(** The statement after the retry loop is never reached: with at least one
    iteration to go, [create_attempts] returns a code or fails because
    nanoid gave nothing. *)
Lemma create_attempts_outcome env url n w :
  (0 < n)%nat ->
  exists w',
    (exists code, create_attempts env n url w = (Resolved code, w')) \/
    create_attempts env n url w = (Rejected (Error "Short URL not generated"), w').
Proof.
  revert w. induction n as [|n IH]; intros w Hn; [lia|].
  simpl create_attempts. unfold generateNanoId. js_unfold.
  set (code := nanoid env (idCalls w) 8).
  destruct (code =? "")%string; [eauto|].
  set (w1 := set_idCalls (S (idCalls w)) w).
  pose proof (race_settles (saveShortUrl env code url None) 2500 "Save quick-timeout" w1)
    as Hs.
  destruct (race (saveShortUrl env code url None) 2500 "Save quick-timeout" w1)
    as [[d|e|] w2]; simpl in Hs; [eauto| |congruence].
  destruct ((message e =? "Short URL already exists")%string
            && (maxCollisions - Z.of_nat n <? maxCollisions)) eqn:Hretry.
  - apply andb_prop in Hretry as [_ Hlt]. apply Z.ltb_lt in Hlt.
    apply IH. lia.
  - destruct (degrade_resolves env code url w2) as (w3 & ->). eauto.
Qed.

(** A live cache entry is served by the read path when the breaker lets
    the call through and Redis answers in time. *)
Lemma cached_mapping_is_served env code v ex w cb lat :
  redisAvailable w = true ->
  redisData w !! ("url:" +:+ code) = Some (v, Some ex) ->
  now w < ex ->
  truthy v = true ->
  execute_gate (now w) (breaker w) = Some cb ->
  redisOutcome env (redisCalls w) = RReply lat ->
  Z.of_nat lat < 2000 ->
  exists w', urlCacheService_getShortUrl env code w = (Resolved v, w').
Proof.
  intros Hav Hkey Hlive Ht Hgate Ho Hlat.
  unfold urlCacheService_getShortUrl, getShortUrl_try_block, execute, race,
         cacheService_get, redis_get, redis_command, redis_lookup,
         CACHE_KEYS_SHORT_URL, record_elapsed, detached.
  js_unfold. rewrite Hgate. setters. rewrite Hav. simpl. rewrite Ho. simpl.
  rewrite Hkey. apply Z.ltb_lt in Hlive. rewrite Hlive. simpl.
  assert (Hcmp : (now w + Z.of_nat lat - now w <? 2000) = true)
    by (apply Z.ltb_lt; lia).
  rewrite Hcmp. simpl. rewrite Ht. simpl. eauto.
Qed.

(** One run of [retrySave]: one save at most, and either nothing is left to
    do or the next run is scheduled with the count moved up, which only
    happens below the third. *)
Lemma retrySave_step env code url retryCount w :
  timers w = [] ->
  exists w',
    retrySave env code url retryCount w = (Resolved tt, w') /\
    (mongoCalls w <= mongoCalls w' <= S (mongoCalls w))%nat /\
    (timers w' = [] \/
     (retryCount + 1 < 3 /\
      exists due, timers w' = [(due, RetrySave code url (retryCount + 1))])).
Proof.
  intros Hti. unfold retrySave, schedule. js_unfold.
  destruct (saveShortUrl_cases env code url None w) as (r & w1 & -> & Hnp & Hfr & Hcalls).
  destruct (only_mongo_fields _ _ Hfr) as (_ & _ & _ & _ & _ & _ & _ & Hti1 & _).
  rewrite Hti in Hti1.
  destruct r as [d|e|]; [| |congruence].
  - eexists. split; [reflexivity|]. auto.
  - destruct ((retryCount + 1 <? 3) && negb (includes (message e) "already exists"))
      eqn:Hagain.
    + apply andb_prop in Hagain as [Hlt _]. apply Z.ltb_lt in Hlt.
      eexists. split; [reflexivity|]. simpl. split; [exact Hcalls|].
      right. split; [exact Hlt|]. rewrite Hti1. simpl. eauto.
    + eexists. split; [reflexivity|]. auto.
Qed.

Lemma fire_timer_step env code url retryCount due w :
  timers w = [(due, RetrySave code url retryCount)] ->
  exists w',
    fire_timer env w = (Resolved true, w') /\
    (mongoCalls w <= mongoCalls w' <= S (mongoCalls w))%nat /\
    (timers w' = [] \/
     (retryCount + 1 < 3 /\
      exists due', timers w' = [(due', RetrySave code url (retryCount + 1))])).
Proof.
  intros Hti. unfold fire_timer. rewrite Hti. js_unfold.
  destruct (retrySave_step env code url retryCount
              (set_now (Z.max (now w) due) (set_timers [] w)))
    as (w' & -> & Hcalls & Hnext); [reflexivity|].
  eexists. split; [reflexivity|]. auto.
Qed.

Lemma run_timers_idle env n w :
  timers w = [] -> run_timers env n w = (Resolved tt, w).
Proof.
  intros Hti. destruct n; [reflexivity|].
  simpl. unfold fire_timer. js_unfold. rewrite Hti. reflexivity.
Qed.
(* ===== verification/_CoqProject ===== *)
-Q . S2P
Prelude.v
CryptoInternal.v
Bignum.v
ChaCha.v
Ctr.v
Cfb.v
Blake2.v
LibuvBase.v
Inet.v
ThreadPool.v
Avl.v
Crc32c.v
Base64.v
BitSet.v
Percent.v
GprTime.v
LruLinks.v
HandleTable.v
LruCache.v
LruOps.v
LruProps.v
SkipList.v
SkipProps.v
LogReader.v
LogProps.v
Cursor.v
Coding.v
DbFormat.v
DbIter.v
DbIterView.v
DbIterProps.v
VersionEdit.v
BlockIter.v
BlockProps.v
BlockSafe.v
DbBlock.v
Doubles.v
VersionFiles.v
VersionState.v
VersionGet.v
VersionGetProps.v
Compaction.v
CompactionProps.v
CompactionSafe.v
Builder.v
BuilderProps.v
BuilderApply.v
BuilderSave.v
VersionRefs.v
Manifest.v
ManifestProps.v
ManifestSafe.v
DbState.v
CompactionWork.v
CompactionKeep.v
CompactionTables.v
MemCompact.v
CompactionSpec.v
CompactionRace.v
DbBackground.v
DbFiles.v
DbWrite.v
DbWriteProps.v
DbWriteSafe.v
DbWriteLog.v
DbWriteRuns.v
TableBuilder.v
TableReader.v
TableProps.v
TableLookup.v
TableReference.v
TableSpec.v
DbRecover.v
DbRecoverProps.v
DbFolder.v
DbRecoverTotal.v
DbRecoverSpec.v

→ WHAT IS REQUIRED
Retype each record above so that every word stays exactly the same.

→ SOLUTION TO THE PROBLEM
(** The statement after the retry loop is never reached: with at least one
    iteration to go, [create_attempts] returns a code or fails because
    nanoid gave nothing. *)
Lemma create_attempts_outcome env url n w :
  (0 < n)%nat ->
  exists w',
    (exists code, create_attempts env n url w = (Resolved code, w')) \/
    create_attempts env n url w = (Rejected (Error "Short URL not generated"), w').
Proof.
  revert w. induction n as [|n IH]; intros w Hn; [lia|].
  simpl create_attempts. unfold generateNanoId. js_unfold.
  set (code := nanoid env (idCalls w) 8).
  destruct (code =? "")%string; [eauto|].
  set (w1 := set_idCalls (S (idCalls w)) w).
  pose proof (race_settles (saveShortUrl env code url None) 2500 "Save quick-timeout" w1)
    as Hs.
  destruct (race (saveShortUrl env code url None) 2500 "Save quick-timeout" w1)
    as [[d|e|] w2]; simpl in Hs; [eauto| |congruence].
  destruct ((message e =? "Short URL already exists")%string
            && (maxCollisions - Z.of_nat n <? maxCollisions)) eqn:Hretry.
  - apply andb_prop in Hretry as [_ Hlt]. apply Z.ltb_lt in Hlt.
    apply IH. lia.
  - destruct (degrade_resolves env code url w2) as (w3 & ->). eauto.
Qed.

(** A live cache entry is served by the read path when the breaker lets
    the call through and Redis answers in time. *)
Lemma cached_mapping_is_served env code v ex w cb lat :
  redisAvailable w = true ->
  redisData w !! ("url:" +:+ code) = Some (v, Some ex) ->
  now w < ex ->
  truthy v = true ->
  execute_gate (now w) (breaker w) = Some cb ->
  redisOutcome env (redisCalls w) = RReply lat ->
  Z.of_nat lat < 2000 ->
  exists w', urlCacheService_getShortUrl env code w = (Resolved v, w').
Proof.
  intros Hav Hkey Hlive Ht Hgate Ho Hlat.
  unfold urlCacheService_getShortUrl, getShortUrl_try_block, execute, race,
         cacheService_get, redis_get, redis_command, redis_lookup,
         CACHE_KEYS_SHORT_URL, record_elapsed, detached.
  js_unfold. rewrite Hgate. setters. rewrite Hav. simpl. rewrite Ho. simpl.
  rewrite Hkey. apply Z.ltb_lt in Hlive. rewrite Hlive. simpl.
  assert (Hcmp : (now w + Z.of_nat lat - now w <? 2000) = true)
    by (apply Z.ltb_lt; lia).
  rewrite Hcmp. simpl. rewrite Ht. simpl. eauto.
Qed.

(** One run of [retrySave]: one save at most, and either nothing is left to
    do or the next run is scheduled with the count moved up, which only
    happens below the third. *)
Lemma retrySave_step env code url retryCount w :
  timers w = [] ->
  exists w',
    retrySave env code url retryCount w = (Resolved tt, w') /\
    (mongoCalls w <= mongoCalls w' <= S (mongoCalls w))%nat /\
    (timers w' = [] \/
     (retryCount + 1 < 3 /\
      exists due, timers w' = [(due, RetrySave code url (retryCount + 1))])).
Proof.
  intros Hti. unfold retrySave, schedule. js_unfold.
  destruct (saveShortUrl_cases env code url None w) as (r & w1 & -> & Hnp & Hfr & Hcalls).
  destruct (only_mongo_fields _ _ Hfr) as (_ & _ & _ & _ & _ & _ & _ & Hti1 & _).
  rewrite Hti in Hti1.
  destruct r as [d|e|]; [| |congruence].
  - eexists. split; [reflexivity|]. auto.
  - destruct ((retryCount + 1 <? 3) && negb (includes (message e) "already exists"))
      eqn:Hagain.
    + apply andb_prop in Hagain as [Hlt _]. apply Z.ltb_lt in Hlt.
      eexists. split; [reflexivity|]. simpl. split; [exact Hcalls|].
      right. split; [exact Hlt|]. rewrite Hti1. simpl. eauto.
    + eexists. split; [reflexivity|]. auto.
Qed.

Lemma fire_timer_step env code url retryCount due w :
  timers w = [(due, RetrySave code url retryCount)] ->
  exists w',
    fire_timer env w = (Resolved true, w') /\
    (mongoCalls w <= mongoCalls w' <= S (mongoCalls w))%nat /\
    (timers w' = [] \/
     (retryCount + 1 < 3 /\
      exists due', timers w' = [(due', RetrySave code url (retryCount + 1))])).
Proof.
  intros Hti. unfold fire_timer. rewrite Hti. js_unfold.
  destruct (retrySave_step env code url retryCount
              (set_now (Z.max (now w) due) (set_timers [] w)))
    as (w' & -> & Hcalls & Hnext); [reflexivity|].
  eexists. split; [reflexivity|]. auto.
Qed.

Lemma run_timers_idle env n w :
  timers w = [] -> run_timers env n w = (Resolved tt, w).
Proof.
  intros Hti. destruct n; [reflexivity|].
  simpl. unfold fire_timer. js_unfold. rewrite Hti. reflexivity.
Qed.
(* ===== verification/_CoqProject ===== *)
-Q . S2P
Prelude.v
CryptoInternal.v
Bignum.v
ChaCha.v
Ctr.v
Cfb.v
Blake2.v
LibuvBase.v
Inet.v
ThreadPool.v
Avl.v
Crc32c.v
Base64.v
BitSet.v
Percent.v
GprTime.v
LruLinks.v
HandleTable.v
LruCache.v
LruOps.v
LruProps.v
SkipList.v
SkipProps.v
LogReader.v
LogProps.v
Cursor.v
Coding.v
DbFormat.v
DbIter.v
DbIterView.v
DbIterProps.v
VersionEdit.v
BlockIter.v
BlockProps.v
BlockSafe.v
DbBlock.v
Doubles.v
VersionFiles.v
VersionState.v
VersionGet.v
VersionGetProps.v
Compaction.v
CompactionProps.v
CompactionSafe.v
Builder.v
BuilderProps.v
BuilderApply.v
BuilderSave.v
VersionRefs.v
Manifest.v
ManifestProps.v
ManifestSafe.v
DbState.v
CompactionWork.v
CompactionKeep.v
CompactionTables.v
MemCompact.v
CompactionSpec.v
CompactionRace.v
DbBackground.v
DbFiles.v
DbWrite.v
DbWriteProps.v
DbWriteSafe.v
DbWriteLog.v
DbWriteRuns.v
TableBuilder.v
TableReader.v
TableProps.v
TableLookup.v
TableReference.v
TableSpec.v
DbRecover.v
DbRecoverProps.v
DbFolder.v
DbRecoverTotal.v
DbRecoverSpec.v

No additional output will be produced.